##### Data

(* ===== verification/AuthSessions.v ===== *)
(** * Sessions: rotation and reuse detection

    A refresh token is spent by a compare-and-set on its row. The theorems
    hold across any sequence of operations of the service, any faults, and
    any interleaving of the two halves of [refresh]. *)

From S2P Require Import Prelude JsNumber Enums Contracts Table World Samples Effects RedisService Outbox Crypto Auth.

(** ** Requests *)

Section Requests.
Context `{UuidSupply} `{Crypto} (config : AuthConfig).

(** Requests to the service, the two halves of a refresh apart so that others
    may come between them, and time passing. *)
Inductive AuthOp :=
  | Register (email password : string)
  | VerifyEmail (token : string)
  | ResendVerification (userId : string)
  | ForgotPassword (email : string)
  | ResetPassword (token password : string)
  | Login (email password : string)
  | RefreshLookup (token : string)
  | RefreshSpend (payload : JwtPayload) (row : RefreshToken)
  | Logout (token : string)
  | Prune
  | Idle (ms : nat).

Definition run_auth (op : AuthOp) (w : World) : World :=
  match op with
  | Register email password => (register config email password w).2
  | VerifyEmail token => (verifyEmail token w).2
  | ResendVerification userId => (resendVerification config userId w).2
  | ForgotPassword email => (forgotPassword config email w).2
  | ResetPassword token password => (resetPassword token password w).2
  | Login email password => (login config email password w).2
  | RefreshLookup token => (refresh_lookup config token w).2
  | RefreshSpend payload row => (refresh_spend config payload row w).2
  | Logout token => (logout config token w).2
  | Prune => (pruneStaleTokens w).2
  | Idle ms => (sleep (Z.of_nat ms) w).2
  end.

Definition run_auths (ops : list AuthOp) (w : World) : World := fold_left (fun w op => run_auth op w) ops w.

(** A relation between worlds that every write of the service satisfies. *)
Class AuthEffects (R : relation World) : Prop := {
  ae_mail : forall l w, R w (set_delivered l w);
  ae_sleep : forall ms w, 0 <= ms -> R w (sleep ms w).2;
  ae_verification : forall id hash exp (verified : User -> bool),
    keeps R (io (upd_user (has_id id) (fun u => set_verification hash exp (verified u) u)));
  ae_create : forall email hash, keeps R (create_user email hash);
  ae_revoke : forall p w, R w (revoke_where p w).2;
  ae_issue : forall userId email, keeps R (issueTokens config userId email);
  ae_reset : forall id hash, keeps R (reset_commit id hash);
  ae_forgot : forall email, keeps R (forgotPassword config email);
  ae_prune : keeps R pruneStaleTokens;
}.

Context (R : relation World) `{!WorldOrder R} `{!IgnoresRedis R} `{!AuthEffects R}.

Lemma keeps_revoke p : keeps R (exec (fun w => (revoke_where p w).2)).
Proof. apply keeps_exec; [done|]. intros w. apply ae_revoke. Qed.

Lemma keeps_sendVerificationEmail userId email : keeps R (sendVerificationEmail config userId email).
Proof.
  unfold sendVerificationEmail, sendDetached. keeps_tac; [apply ae_verification|].
  apply keeps_exec; [done|]. intros w. apply ae_mail.
Qed.

Lemma keeps_bcrypt password : keeps R (bcrypt password).
Proof. apply keeps_io; [done|]. intros w. apply ir_uuids. cbn. lia. Qed.

Lemma keeps_reset_lookup token : keeps R (reset_lookup token).
Proof. unfold reset_lookup. keeps_tac. Qed.

#[local] Hint Resolve keeps_reset_lookup keeps_revoke keeps_sendVerificationEmail keeps_bcrypt ae_create ae_issue ae_reset : keeps.

Lemma run_auth_keeps op w : R w (run_auth op w).
Proof.
  destruct op; cbn [run_auth]; revert w.
  - change (keeps R (register config email password)). unfold register. keeps_tac.
  - change (keeps R (verifyEmail token)). unfold verifyEmail. keeps_tac. apply (ae_verification _ None None (fun _ => true)).
  - change (keeps R (resendVerification config userId)). unfold resendVerification. keeps_tac.
  - apply ae_forgot.
  - change (keeps R (resetPassword token password)). unfold resetPassword. keeps_tac.
  - change (keeps R (login config email password)). unfold login. keeps_tac.
  - change (keeps R (refresh_lookup config token)). unfold refresh_lookup. keeps_tac.
  - change (keeps R (refresh_spend config payload row)). unfold refresh_spend, revokeFamily. keeps_tac.
    apply keeps_io; [done|]. intros w. apply ae_revoke.
  - change (keeps R (logout config token)). unfold logout. keeps_tac.
  - apply ae_prune.
  - intros w. apply ae_sleep. lia.
Qed.

(** Any sequence of requests, whatever fails. *)
Lemma run_auths_keeps ops w : R w (run_auths ops w).
Proof. revert w. induction ops as [|op ops IH]; intros w; [reflexivity|]. cbn. etrans; [apply run_auth_keeps|apply IH]. Qed.

End Requests.

(** ** How the table of tokens evolves *)

Section Evolve.
Context `{UuidSupply}.

Definition tokens (w : World) : list RefreshToken := refreshTokens (db w).

Definition tokens_ok (w : World) : Prop :=
  NoDup (r_id <$> tokens w) /\ (forall r, r ∈ tokens w -> drawn w (r_id r)).

(** The same token, possibly revoked in between, never restored. *)
Definition same_token (r r' : RefreshToken) : Prop :=
  r_id r' = r_id r /\ r_userId r' = r_userId r /\ r_tokenHash r' = r_tokenHash r /\ r_expiresAt r' = r_expiresAt r /\
  (r_revoked r = true -> r_revoked r' = true).

(** Time and the supply move forward, a row has an ancestor or a new id, and a
    row that has not expired is still there. *)
Definition tokens_evolve (w w' : World) : Prop :=
  tokens_ok w ->
  tokens_ok w' /\ (uuids w <= uuids w')%nat /\ now w <= now w' /\
  (forall r', r' ∈ tokens w' -> ~ drawn w (r_id r') \/ exists r, r ∈ tokens w /\ same_token r r') /\
  (forall r, r ∈ tokens w -> now w' <= r_expiresAt r -> exists r', r' ∈ tokens w' /\ same_token r r').

#[global] Instance same_token_preorder : PreOrder same_token.
Proof.
  split; [by intros r|]. intros a b c (? & ? & ? & ? & ?) (? & ? & ? & ? & ?). unfold same_token. split_and!; congruence || auto.
Qed.

Lemma tokens_evolve_same w w' :
  tokens w' = tokens w -> (uuids w <= uuids w')%nat -> now w <= now w' -> tokens_evolve w w'.
Proof.
  intros Ht Hu Hn [Hnd Hid]. unfold tokens_ok. rewrite Ht. split_and!; try done.
  - intros r Hr. eauto using drawn_mono.
  - intros r Hr. right. by exists r.
  - intros r Hr _. by exists r.
Qed.

#[global] Instance tokens_evolve_order : WorldOrder tokens_evolve.
Proof.
  split; [split|].
  - intros w. by apply tokens_evolve_same.
  - intros w1 w2 w3 H12 H23 Hok. destruct (H12 Hok) as (Hok2 & Hu2 & Hn2 & Ho2 & Hs2).
    destruct (H23 Hok2) as (Hok3 & Hu3 & Hn3 & Ho3 & Hs3). split_and!; [done|lia|lia| |].
    + intros r3 Hr3. destruct (Ho3 r3 Hr3) as [Hnew|(r2 & Hr2 & Hst)].
      { left. intros Hd. apply Hnew. by eapply drawn_mono. }
      destruct (Ho2 r2 Hr2) as [Hnew|(r1 & Hr1 & Hst1)].
      * left. by destruct Hst as (-> & _).
      * right. exists r1. split; [done|by etrans].
    + intros r1 Hr1 Hexp. destruct (Hs2 r1 Hr1) as (r2 & Hr2 & Hst); [lia|].
      destruct (Hs3 r2 Hr2) as (r3 & Hr3 & Hst'); [destruct Hst as (_ & _ & _ & -> & _); lia|].
      exists r3. split; [done|by etrans].
  - intros w. destruct (tick_spec w) as (Hn & _ & Hu & Hdb & _). apply tokens_evolve_same; [unfold tokens; by rewrite Hdb|lia|lia].
Qed.

Lemma revoke_where_evolves p w : tokens_evolve w (revoke_where p w).2.
Proof.
  assert (forall r, same_token r (if p r then revoke r else r)) as Hst by (intros r; by destruct (p r)).
  intros [Hnd Hid]. split_and!; [split|done|done| |].
  - unfold tokens. cbn [revoke_where snd db set_db refreshTokens set_refreshTokens]. by rewrite update_many_field.
  - intros r' (r & Hr & ->)%elem_of_update_many. specialize (Hid r Hr). by case_match.
  - intros r' (r & Hr & ->)%elem_of_update_many. right. eauto.
  - intros r Hr _. exists (if p r then revoke r else r). split; [|done]. apply elem_of_update_many. eauto.
Qed.

(** Sweeping what has expired by now. *)
Lemma prune_evolves w at_ :
  at_ <= now w ->
  tokens_evolve w (set_db (set_refreshTokens (delete_many (fun r => r_expiresAt r <? at_) (refreshTokens (db w))).1 (db w)) w).
Proof.
  intros Hat [Hnd Hid]. split_and!; [split|done|done| |]; cbn [db set_db now].
  - eapply sublist_NoDup; [exact Hnd|]. apply fmap_sublist, find_many_sublist.
  - intros r [Hr _]%elem_of_delete_many. by apply Hid.
  - intros r [Hr _]%elem_of_delete_many. right. by exists r.
  - intros r Hr Hexp. exists r. split; [|done]. apply elem_of_delete_many. split; [done|]. apply Z.ltb_ge.
    cbn in Hexp. lia.
Qed.

(** Issuing draws the id of the new row afresh. *)
Lemma create_refresh_evolves w row :
  r_id row = uuid (uuids w) -> tokens_evolve w (create_refresh row (set_uuids (S (uuids w)) w)).2.
Proof.
  intros Hrow [Hnd Hid]. set (w0 := set_uuids (S (uuids w)) w).
  assert (tokens_evolve w w0) as H0 by (apply tokens_evolve_same; cbn; lia || done).
  destruct (tick_spec w0) as (Hn & _ & Hu & Hdb & _).
  assert (tokens_evolve w (tick w0)) as H1 by (etrans; [exact H0|apply wo_tick]).
  destruct (create_refresh row w0) as [r w'] eqn:E. apply io_effect in E as [[-> _]|[-> _]]; [by apply H1|].
  destruct (create _ _ _) as [t|] eqn:Hc; [|by apply H1]. destruct (existsb _ _); [|by apply H1].
  apply create_Some in Hc as [_ ->]. rewrite Hdb. cbn [snd].
  assert (~ drawn w (r_id row)) as Hfresh.
  { intros (i & Hi & Hlt). rewrite Hrow in Hi. apply (inj uuid) in Hi. lia. }
  destruct (H1 (conj Hnd Hid)) as ([_ Hid1] & Hu1 & Hn1 & _).
  assert (tokens (tick w0) = tokens w) as Htk by (unfold tokens; by rewrite Hdb).
  split_and!; [split| | | |]; cbn [db set_db now uuids].
  - unfold tokens. cbn. rewrite fmap_app. apply NoDup_app. split_and!; [done| |apply NoDup_singleton].
    intros s (r0 & Hs & Hr0)%list_elem_of_fmap Hin%list_elem_of_singleton. apply Hfresh. cbn in Hin. rewrite <- Hin, Hs. by apply Hid.
  - intros r0 [Hr0|Hr0%list_elem_of_singleton]%elem_of_app.
    + apply Hid1. by rewrite Htk.
    + subst. exists (uuids w). rewrite Hrow. cbn. split; [done|]. cbn in Hu. lia.
  - exact Hu1.
  - exact Hn1.
  - intros r0 [Hr0|Hr0%list_elem_of_singleton]%elem_of_app; [right; by exists r0|left; by subst].
  - intros r0 Hr0 _. exists r0. split; [|done]. apply elem_of_app. by left.
Qed.

End Evolve.

(** ** Every operation of the service *)

Section Operations.
Context `{UuidSupply} `{Crypto} (config : AuthConfig).

#[global] Instance tokens_evolve_redis : IgnoresRedis tokens_evolve.
Proof.
  split.
  - intros w w' (r & ->). by apply tokens_evolve_same.
  - intros w n Hn. by apply tokens_evolve_same.
Qed.

Lemma upd_user_evolves p f : keeps tokens_evolve (io (upd_user p f)).
Proof.
  apply keeps_io; [apply _|]. intros w. unfold upd_user. destruct (update_one _ _ _); [by apply tokens_evolve_same|reflexivity].
Qed.

Lemma create_user_evolves email hash : keeps tokens_evolve (create_user email hash).
Proof.
  apply keeps_io; [apply _|]. intros w. cbv zeta. destruct (create _ _ _); [|reflexivity]. apply tokens_evolve_same; cbn; lia || done.
Qed.

Lemma sendDetached_evolves to subject html : keeps tokens_evolve (sendDetached config to subject html).
Proof. unfold sendDetached. keeps_tac. apply keeps_exec; [apply _|]. intros w. by apply tokens_evolve_same. Qed.

Lemma revoke_exec_evolves p : keeps tokens_evolve (exec (fun w => (revoke_where p w).2)).
Proof. apply keeps_exec; [apply _|]. intros w. apply revoke_where_evolves. Qed.

Lemma issueTokens_evolves userId email : keeps tokens_evolve (issueTokens config userId email).
Proof.
  intros w. unfold issueTokens. apply bind_run; [apply _|apply (keeps_query tokens_evolve)|]. intros user w1 _. clear w. rename w1 into w.
  unfold bind at 1 2 3 4 5, get_now, randomUUID. cbn [now set_uuids].
  set (row := {| r_id := _ |}). pose proof (create_refresh_evolves w row eq_refl) as Hc.
  unfold bind. by destruct (create_refresh row _) as [[]].
Qed.

Lemma reset_commit_evolves id hash :
  keeps tokens_evolve (reset_commit id hash).
Proof.
  apply keeps_io; [apply _|]. intros w. unfold upd_user. destruct (update_one _ _ _); [|reflexivity]. cbn [snd].
  etrans; [|apply revoke_where_evolves]. by apply tokens_evolve_same.
Qed.

#[local] Hint Resolve upd_user_evolves create_user_evolves sendDetached_evolves revoke_exec_evolves
  issueTokens_evolves reset_commit_evolves : keeps.

Lemma spend_evolves payload row : keeps tokens_evolve (refresh_spend config payload row).
Proof.
  unfold refresh_spend, revokeFamily. keeps_tac. apply keeps_io; [apply _|]. intros w. apply revoke_where_evolves.
Qed.

Lemma lookup_evolves token : keeps tokens_evolve (refresh_lookup config token).
Proof. unfold refresh_lookup. keeps_tac. Qed.

Lemma pruneStaleTokens_evolves : keeps tokens_evolve pruneStaleTokens.
Proof.
  apply keeps_bind; [apply _|auto with keeps|]. intros [token|]; [|auto with keeps].
  apply keeps_finally; [apply _| |keeps_tac]. intros w. unfold bind, get_now. cbn [fst snd].
  set (f := fun w0 => set_db _ w0). destruct (tick_spec w) as (Hn & _ & Hu & Hdb & _).
  destruct (exec f w) as [r w'] eqn:E. apply io_effect in E as [[-> _]|[-> _]]; [apply wo_tick|]. cbn [snd].
  etrans; [apply wo_tick|]. by apply prune_evolves.
Qed.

##########

• [Task to complete]: Restate verbatim the first line above and all lines after it through the line containing "match op with"; omit the rest.

• [Exercise response]:
(* ===== verification/AuthSessions.v ===== *)
(** * Sessions: rotation and reuse detection

    A refresh token is spent by a compare-and-set on its row. The theorems
    hold across any sequence of operations of the service, any faults, and
    any interleaving of the two halves of [refresh]. *)

From S2P Require Import Prelude JsNumber Enums Contracts Table World Samples Effects RedisService Outbox Crypto Auth.

(** ** Requests *)

Section Requests.
Context `{UuidSupply} `{Crypto} (config : AuthConfig).

(** Requests to the service, the two halves of a refresh apart so that others
    may come between them, and time passing. *)
Inductive AuthOp :=
  | Register (email password : string)
  | VerifyEmail (token : string)
  | ResendVerification (userId : string)
  | ForgotPassword (email : string)
  | ResetPassword (token password : string)
  | Login (email password : string)
  | RefreshLookup (token : string)
  | RefreshSpend (payload : JwtPayload) (row : RefreshToken)
  | Logout (token : string)
  | Prune
  | Idle (ms : nat).

Definition run_auth (op : AuthOp) (w : World) : World :=
  match op with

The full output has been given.